Penn researchers found that rental protection policies limiting evictions have helped curb the spread of COVID-19 in cities across the United States.

The study, which was published in Nature Communications, was led by researchers in the Perelman School of Medicine, Johns Hopkins University, and the University of Illinois at Urbana-Champaign. Researchers found that in a city with a population of 1 million people in which 1% of households experience eviction monthly, there could be an excess of up to 49,000 COVID-19 infections, Penn Medicine News reported. If Philadelphia were to experience a fivefold increase in evictions, researchers predict that it could lead to 53,000 additional infections. 

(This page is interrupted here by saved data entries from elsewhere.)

(** The files of a backend at [/srv/backend]: the sample data set holds
    [df], nothing else exists. *)
Definition sample_files (df : DataFrame) (path : string) : csv_state :=
  if String.eqb path "/srv/backend/data/student_data_sample.csv"
  then CsvFrame df else CsvAbsent.

Definition empty_store : store :=
  {| model_file := None; metadata_file := FileAbsent |}.

(** ** Failures of the fit at the endpoint *)

(** The path [retrain] reads. *)
Definition retrain_csv_path (BASE_DIR : string) : string :=
  path_join (path_join BASE_DIR "data") "student_data_sample.csv".

(** The claim as the specification states it: whatever the fit raises, the
    endpoint reports the generic failure, status 500. *)
Definition fit_failures_are_generic : Prop :=
  ∀ (sklearn : DataFrame → outcome fit_report) BASE_DIR files
    MODEL_PATH METADATA_PATH utcnow w df e,
    files (retrain_csv_path BASE_DIR) = CsvFrame df →
    (10 ≤ length (dropna_result df))%nat →
    sklearn (dropna_result df) = Raise e →
    isinstance e Exception = true →
    ∃ detail,
      (retrain sklearn BASE_DIR files MODEL_PATH METADATA_PATH utcnow w).2
      = Raise (HTTPExc 500 detail).


(** Ten labelled rows, all of class 1. *)
Definition one_class_rows : DataFrame :=
  map sample_row [1; 1; 1; 1; 1; 1; 1; 1; 1; 1]%Z.

(** scikit-learn on a frame whose labels are all the same: the logistic
    regression refuses to fit a single class, with a [ValueError] (the text
    is that of scikit-learn 1.x with NumPy 1.x).  On the other frames [rep]
    stands for the result of the fit. *)
Definition one_class_error (c : Z) : exn :=
  Exn ValueError
    ("This solver needs samples of at least 2 classes in the data, but the data contains only one class: "
     +:+ pretty c).

Definition fit_two_classes (rep : fit_report) (df : DataFrame) : outcome fit_report :=
  match unique (labels df) with
  | [c] => Raise (one_class_error c)
  | _ => Ret rep
  end.

(** ** Sample requests *)

Definition trained_store : store :=
  {| model_file := Some sample_artifact;
     metadata_file := FileJson (JDict {[ "recommended_threshold" := JFloat f_0_6 ]}) |}.

Definition sample_request : Request.t :=
  {| Request.attendance := Some f_0_8; Request.marks := Some f_0_75;
     Request.internal_score := Some f_0_55; Request.final_exam_score := None |}.

(** ** Usable enrollments *)

(** An enrollment with its three features. *)
Definition usable (e : Enrollment.t) : Prop :=
  is_Some (Enrollment.attendance e) ∧ is_Some (Enrollment.marks e)
  ∧ is_Some (Enrollment.internal_score e).

#[local] Instance usable_dec e : Decision (usable e).
Proof. unfold usable. apply _. Defined.

Definition enrollment_ids (e : Enrollment.t) : Z * Z :=
  (Enrollment.student_id e, Enrollment.course_id e).

Definition input_ids (r : Input.t) : Z * Z :=
  (Input.student_id r, Input.course_id r).

Definition result_ids (r : Batch.t) : Z * Z :=
  (Batch.student_id r, Batch.course_id r).

Definition enrollment (student course : Z) (score : option float) : Enrollment.t :=
  {| Enrollment.student_id := student; Enrollment.course_id := course;
     Enrollment.attendance := Some f_0_8; Enrollment.marks := Some f_0_75;
     Enrollment.internal_score := score |}.

(** Five enrollments, two of them without [internal_score]. *)
Definition five_enrollments : list Enrollment.t :=
  [enrollment 1 10 (Some f_0_55); enrollment 2 10 None; enrollment 3 10 (Some f_0_4);
   enrollment 4 11 None; enrollment 5 11 (Some f_0_8)].

(** ** Notions and sample values for the further properties *)

(** The four source labels of the resolver. *)
Definition known_source (s : string) : Prop :=
  s = "env" ∨ s = "metadata:user" ∨ s = "metadata:recommended" ∨ s = "default".

(** A table of 25 students: the page is the numbers of its rows. *)
Definition sample_students (skip limit : Z) : outcome (list Z * Z) :=
  Ret (map (λ i, skip + Z.of_nat i)%Z (seq 0 (Z.to_nat limit)), 25%Z).

Definition training_row (student : Z) (label : option Z) : TrainingData.t :=
  {| TrainingData.student_id := student; TrainingData.course_id := 10;
     TrainingData.attendance := Some f_0_8; TrainingData.marks := Some f_0_75;
     TrainingData.internal_score := None; TrainingData.final_exam_score := None;
     TrainingData.result := label |}.

(** The data set file at a path replaced by [content]. *)
Definition with_file (files : string → csv_state) (path : string) (content : csv_state)
  : string → csv_state :=
  λ p, if String.eqb p path then content else files p.

(** The sum of the counts of [Series.value_counts()]. *)
Definition total_count (counts : list (Z * nat)) : nat :=
  foldr (λ kc acc, kc.2 + acc)%nat 0%nat counts.

(** * Properties *)

(** ** The reading of the metadata file *)

(** What [json.load] returns is the document of the file, which is within
    the limits of the parser. *)
Lemma open_and_load_returns f v :
  open_and_load f = Ret v →
  f = FileJson v ∧ nesting_fits max_nesting v = true ∧ integers_fit v = true.
Proof.
  destruct f as [ | | | | | |v']; try discriminate.
  unfold open_and_load.
  destruct (nesting_fits max_nesting v') eqn:Hn; [|discriminate].
  destruct (integers_fit v') eqn:Hi; [|discriminate].
  intros [= <-]. auto.
Qed.

Lemma open_and_load_json v :
  nesting_fits max_nesting v = true → integers_fit v = true →
  open_and_load (FileJson v) = Ret v.
Proof. intros H1 H2. unfold open_and_load. by rewrite H1, H2. Qed.

(** A document read beyond the limits raises one of the two errors. *)
Lemma open_and_load_json_raises v e :
  open_and_load (FileJson v) = Raise e → e = recursion_error ∨ e = int_limit_error.
Proof.
  unfold open_and_load.
  destruct (nesting_fits max_nesting v); simpl; [|intros [= <-]; by left].
  destruct (integers_fit v); simpl; [discriminate | intros [= <-]; by right].
Qed.

Lemma integers_fit_dict d :
  integers_fit (JDict d) = true ↔ map_Forall (λ _ x, integers_fit x = true) d.
Proof.
  change (integers_fit (JDict d))
    with (map_fold (λ (_ : string) x acc, integers_fit x && acc) true d).
  induction d as [|k x d Hk Hfirst IH] using map_first_key_ind.
  - rewrite map_fold_empty. split; [intros _; apply map_Forall_empty | done].
  - rewrite map_fold_insert_first_key by done.
    rewrite andb_true_iff, IH, map_Forall_insert by done. done.
Qed.

Lemma nesting_fits_dict levels d :
  nesting_fits (S levels) (JDict d) = true
  ↔ map_Forall (λ _ x, nesting_fits levels x = true) d.
Proof.
  change (nesting_fits (S levels) (JDict d))
    with (map_fold (λ (_ : string) x acc, nesting_fits levels x && acc) true d).
  induction d as [|k x d Hk Hfirst IH] using map_first_key_ind.
  - rewrite map_fold_empty. split; [intros _; apply map_Forall_empty | done].
  - rewrite map_fold_insert_first_key by done.
    rewrite andb_true_iff, IH, map_Forall_insert by done. done.
Qed.

(** Setting a key of an object to a number or a string keeps the object
    within the limits. *)
Lemma open_and_load_insert d k x :
  open_and_load (FileJson (JDict d)) = Ret (JDict d) →
  (∀ levels, nesting_fits levels x = true) → integers_fit x = true →
  open_and_load (FileJson (JDict (<[k := x]> d))) = Ret (JDict (<[k := x]> d)).
Proof.
  intros Hd Hx1 Hx2. apply open_and_load_returns in Hd as (_ & Hn & Hi).
  apply open_and_load_json.
  - change max_nesting with (S 998) in *.
    apply nesting_fits_dict. apply nesting_fits_dict in Hn.
    by apply map_Forall_insert_2.
  - apply integers_fit_dict. apply integers_fit_dict in Hi.
    by apply map_Forall_insert_2.
Qed.

Lemma open_and_load_empty : open_and_load (FileJson (JDict ∅)) = Ret (JDict ∅).
Proof. reflexivity. Qed.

The study found that once they are evicted, households tend to "double-up," and move in with friends or family members. This increases the likelihood that the virus can get into a home and spread outside of it.

“Our model shows clearly that policies to stem evictions are not only a warranted but a necessary component of COVID control," co-senior author and professor of Epidemiology at the Perelman School of Medicine Michael Levy told Penn Medicine News. 

After record levels of unemployment put millions of Americans at risk of losing their homes in 2020 and 2021, the Centers for Disease Control and Prevention imposed a national moratorium on evictions on September 4, 2020, which has been extended through the end of June 2021. 

"As long as the virus is circulating, ending these protections could have devastating implications in the United States,” Levy said. 

The research team created a simulation which found that allowing evictions to continue in Philadelphia would result in increases in COVID-19 infections that would be felt among various socioeconomic populations including those experiencing a low number of evictions, Penn Medicine News reported.

“Evictions not only affect the evicted, but they can endanger an entire city,” Levy told Penn Medicine News.